By the time you read these words, Kell will be not much more than a mesothelioma cloud. It is being razed to make way for Georgia State University’s future; though a few folks groused that the building’s historic significance merited continuing its weird, ungainly existence, it is also true that a search for “Historic preservation and Kell Hall” or “Save Kell Hall” on Google brings up… let’s say, modest results. More likely to be found are wistful memories of everyone’s least favorite Southern-fried No Wave band, Kell Hell and the Rat Factory.

Bolling Jones Building (or “Ivy Street Garage”) in 1946

The building is genuinely historic — the first permanent structure owned and maintained by GSU in its evolution from a humble night school for businessmen in the 1910s to its status as one of the most peopleful universities in these United States. It was also a parking deck.

When first built in 1925, the Bolling Jones Building was regarded as a cutting-edge “automobile hotel,” described with characteristically Atlantan understatement as “the most modern structure of its nature in the world” by the Atlanta Constitution. It was later acquired by Georgia State in 1946 to serve as classroom space, to accommodate its swelling student population (bolstered by veterans on the GI Bill).

I won’t belabor the details of the history of Kell, which are very well explained here. But think about that: a parking deck converted into classrooms. It seems that the university bought it because it was big, cheap, structurally sound, and available at a time of urgent need. But the interior had to be retrofitted to look something like what a human person would think of when they think “high school” or “college.”

The result was a 11th dimensional jigsaw puzzle of a building, with blind turns, hallways that led nowhere, oddly shaped classrooms jutting out of corners, and, most remarkably, a baffling system of floors. More than one wag has compared Kell to the building in Being John Malkovich with the 7 1/2 floor. I liked to say it was designed by MC Escher and the Marquis De Sade — though sometimes I’d throw BF Skinner in there for good measure. Or Stanley Milgram? It was almost like it was deliberately designed to test the limits of a subject’s patience and cognition by placing the cheese at the center of a logically impossible maze.

Yet many mourn Kell Hall.

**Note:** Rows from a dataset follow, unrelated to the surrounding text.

(** ** Observations on a run *)

(** The argument vectors of the processes a run started, in order. *)
Fixpoint spawned (t : list event) : list (list string) :=
  match t with
  | [] => []
  | EvSpawn argv :: t' => argv :: spawned t'
  | _ :: t' => spawned t'
  end.

(** The lines a run printed, in order. *)
Fixpoint printed (t : list event) : list string :=
  match t with
  | [] => []
  | EvPrint line :: t' => line :: printed t'
  | _ :: t' => printed t'
  end.

(** The script's [video_files] on a file system. *)
Definition video_files (s : node) : list path :=
  glob video_dir "*.mp4" s ++ glob video_dir "*.mov" s.

(** The first two statements of [main]: the workspace reset. *)
Definition reset (host : Host) : M unit :=
  cleanup_thumbnails host output_dir ;;
  Path_mkdir_exist_ok host output_dir.

(** The loop of [main]. *)
Definition batch (host : Host) (files : list path) : M unit :=
  for_each files
    (fun video_path => generate_thumbnail host video_path output_dir None).

(** What [main] does with the list of candidates: the end of its body. *)
Definition batch_stage (host : Host) (video_files : list path) : M unit :=
  match video_files with
  | [] => print host "No video files found in directory!"
  | _ =>
      print host
        (fstr [LF; "Found "; str_nat (List.length video_files); " video files"]) ;;
      print host (fstr ["Saving thumbnails to: "; Path_str output_dir]) ;;
      batch host video_files ;;
      print host (fstr [LF; "✨ Thumbnail generation complete!"]) ;;
      print host (fstr ["Generated "; str_nat (List.length video_files);
                        " thumbnails in: "; Path_str output_dir])
  end.

(** The command [main] runs for a candidate. *)
Definition main_cmd (video_path : path) : list string :=
  cmd video_path output_dir default_timestamp.

(** ** Conditions on the host *)

(** Standard output takes the line. *)
Definition accepted (host : Host) (line : string) : bool :=
  negb (stdout_closed host) && all_chars (encodes host) line.

(** The exception of a line that standard output does not take. *)
Definition refusal (host : Host) (line : string) : exn :=
  if stdout_closed host
  then OSError BrokenPipeError "[Errno 32] Broken pipe"
  else UnicodeEncodeError (codec_message host line).

(** The first line of an extraction, and the line of its catch-all
    handler. *)
Definition processing_line (video_path : path) : string :=
  fstr [LF; "Processing "; Path_name video_path; "..."].

Definition unexpected_line (video_path : path) : string :=
  fstr ["❌ Unexpected error for "; Path_name video_path; ":"].

(** The [except Exception] clause of an extraction, after the events
    [before]: two lines, each of which the console may refuse. *)
Definition unexpected (host : Host) (video_path : path) (e : exn) (s : node)
  (before : list event) : result unit * node * list event :=
  if accepted host (unexpected_line video_path) then
    if accepted host (str_exn e) then
      (Ok tt, s,
       before ++ [EvPrint (unexpected_line video_path); EvPrint (str_exn e)])
    else
      (Raise (refusal host (str_exn e)), s,
       before ++ [EvPrint (unexpected_line video_path)])
  else (Raise (refusal host (unexpected_line video_path)), s, before).

(** The [except] clause of the cleanup, after the events [before]. *)
Definition cleanup_failed (host : Host) (e : exn) (s : node)
  (before : list event) : result unit * node * list event :=
  let line := fstr ["❌ Error cleaning up thumbnails: "; str_exn e] in
  if accepted host line
  then (Ok tt, s, before ++ [EvPrint line])
  else (Raise (refusal host line), s, before).

(** What [mkdir(exist_ok=True)] does with an [OSError] of [os.mkdir]
    other than a missing parent. *)
Definition mkdir_swallowed (host : Host) (p : path) (e : exn) (s : node) :
  result unit * node * list event :=
  match stat_fault host p s with
  | Some msg => (Raise (OSError PermissionError msg), s, [EvMkdir p])
  | None =>
      match lookup p s with
      | Some (Dir _) => (Ok tt, s, [EvMkdir p])
      | _ => (Raise e, s, [EvMkdir p])
      end
  end.

(** Standard output is open and can show every character. *)
Definition shows_everything (host : Host) : Prop :=
  stdout_closed host = false /\ forall c, unencodable host c = false.

(** No [stat] is refused. *)
Definition stat_allowed (host : Host) : Prop :=
  forall p s, stat_fault host p s = None.

(** The external program always exits, or cannot be started. *)
Definition tool_exits (host : Host) : Prop :=
  forall argv s, run_process host argv s <> Hangs.

(** Every diagnostic text the external program writes is well-formed
    UTF-8. *)
Definition stderr_decodable (host : Host) : Prop :=
  forall argv s returncode stdout stderr s',
    run_process host argv s = Exited returncode stdout stderr s' ->
    utf8_valid stderr = true.

(** ** The outcome of the reset *)

(** The file system the cleanup leaves: unchanged when the [stat] of
    [exists] is refused or the output path is not a directory, without
    the output directory when the deletion succeeds, with what a failed
    deletion left otherwise. *)
Definition after_cleanup (host : Host) (s : node) : node :=
  match stat_fault host output_dir s with
  | Some _ => s
  | None =>
      match lookup output_dir s with
      | Some (Dir children) =>
          match rmtree_fault host output_dir children with
          | None => update output_dir None s
          | Some (_, remaining) => update output_dir (Some (Dir remaining)) s
          end
      | _ => s
      end
  end.

(** [is_dir] answers, and says yes. *)
Definition is_directory (host : Host) (s : node) : bool :=
  match stat_fault host output_dir s with
  | Some _ => false
  | None => match lookup output_dir s with Some (Dir _) => true | _ => false end
  end.

(** The file systems on which [mkdir(exist_ok=True)] of the output
    directory returns: the path is a directory that [is_dir] can see, or
    it is absent below an existing video directory and the host does not
    refuse the creation. *)
Definition mkdir_completes (host : Host) (s : node) : bool :=
  match mkdir_fault host output_dir s with
  | Some _ => is_directory host s
  | None =>
      match lookup output_dir s with
      | Some _ => is_directory host s
      | None =>
          match lookup video_dir s with
          | Some (Dir _) => true
          | _ => false
          end
      end
  end.

(** The hosts and file systems on which the reset reaches its end, the
    console permitting. *)
Definition reset_completes (host : Host) (s : node) : bool :=
  mkdir_completes host (after_cleanup host s).

(** The deletion was attempted and failed. *)
Definition deletion_failed (host : Host) (s : node) : bool :=
  match stat_fault host output_dir s with
  | Some _ => false
  | None =>
      match lookup output_dir s with
      | Some (Dir children) =>
          match rmtree_fault host output_dir children with
          | Some _ => true
          | None => false
          end
      | _ => false
      end
  end.

(** What the output directory holds after a reset that completed: what
    it held before when [exists] could not see it, what a failed
    deletion left, and otherwise nothing. *)
Definition stale (host : Host) (s : node) : list (string * node) :=
  match lookup output_dir (after_cleanup host s) with
  | Some (Dir children) => children
  | _ => []
  end.

(** ** The file system of a run *)

(** What the external program, started for each candidate in turn, makes
    of a file system: each run works on what the one before left. *)
Fixpoint tool_runs (host : Host) (files : list path) (s : node) : node :=
  match files with
  | [] => s
  | video_path :: rest =>
      match run_process host (main_cmd video_path) s with
      | Exited _ _ _ s' => tool_runs host rest s'
      | _ => tool_runs host rest s
      end
  end.

(** ** Auxiliary notions for the statements *)

(** The exception is a [CalledProcessError]. *)
Definition is_called_process_error (e : exn) : bool :=
  match e with
  | CalledProcessError _ _ _ _ => true
  | _ => false
  end.

(** Every byte is ASCII. *)
Definition ascii_only (b : bytes) : bool :=
  forallb (fun x => (Byte.to_N x <? 128)%N) b.

(** The seconds denoted by a position written [HH:MM:SS]. *)
Definition digit (c : ascii) : option nat :=
  let n := nat_of_ascii c in
  if ((48 <=? n) && (n <=? 57))%nat then Some (n - 48) else None.

Definition two_digits (a b : ascii) : option nat :=
  match digit a, digit b with
  | Some x, Some y => Some (10 * x + y)
  | _, _ => None
  end.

For one thing, the retrofitted postwar building retained the ramps that used to connect floors of neatly parked cars, giving rise to the university yearbook known as Rampways. It was also inadvertently semi-ADA compliant long before the ADA was passed in 1990.

And it was just weird — like an ugly outfit you dig up in the closet after twenty years, or a weird old friend you used to smoke salvia with. They remind you, “Wow, I used to be a really different person.” For better or worse.

I like humble, inadequate, eccentric things, things that are drably functional if far from perfect. (My coworkers think I’m joking when I say I’m a Stalinist at heart, at least when it comes to architecture.) Kell Hall is gone, or close to it. The university’s leaders have grand designs for Georgia State, downtown Atlanta, and probably Mars colonization. Part of that ambition is to replace the cramped jenga of Kell with an open green space that connects otherwise noncontiguous public spaces — and, most importantly, looks more like what people think of when they think of a college campus.

Being a gritty urban university has always been part of Georgia State’s charm and its pitch: much more NYU than Emory. But moms and dads and doms probably want to see something more verdant and college-y when they come for a tour. What they will find is the university’s aspirational self, not its awkward teen self with an either awesomely or terribly Cubist haircut. It also keys into Atlanta’s own relentless mythology of death and rebirth, self-destruction and self-invention. In the end, Kell was a mystifying yet charmingly awful symbol of Georgia State’s long ramp from the swamps to the stars. As they say, ad asbestos per aspera.

It hopefully goes without saying that the views expressed here are not those of Georgia State University. Hi, guys!

This piece was republished by PLATFORM on October 7, 2019.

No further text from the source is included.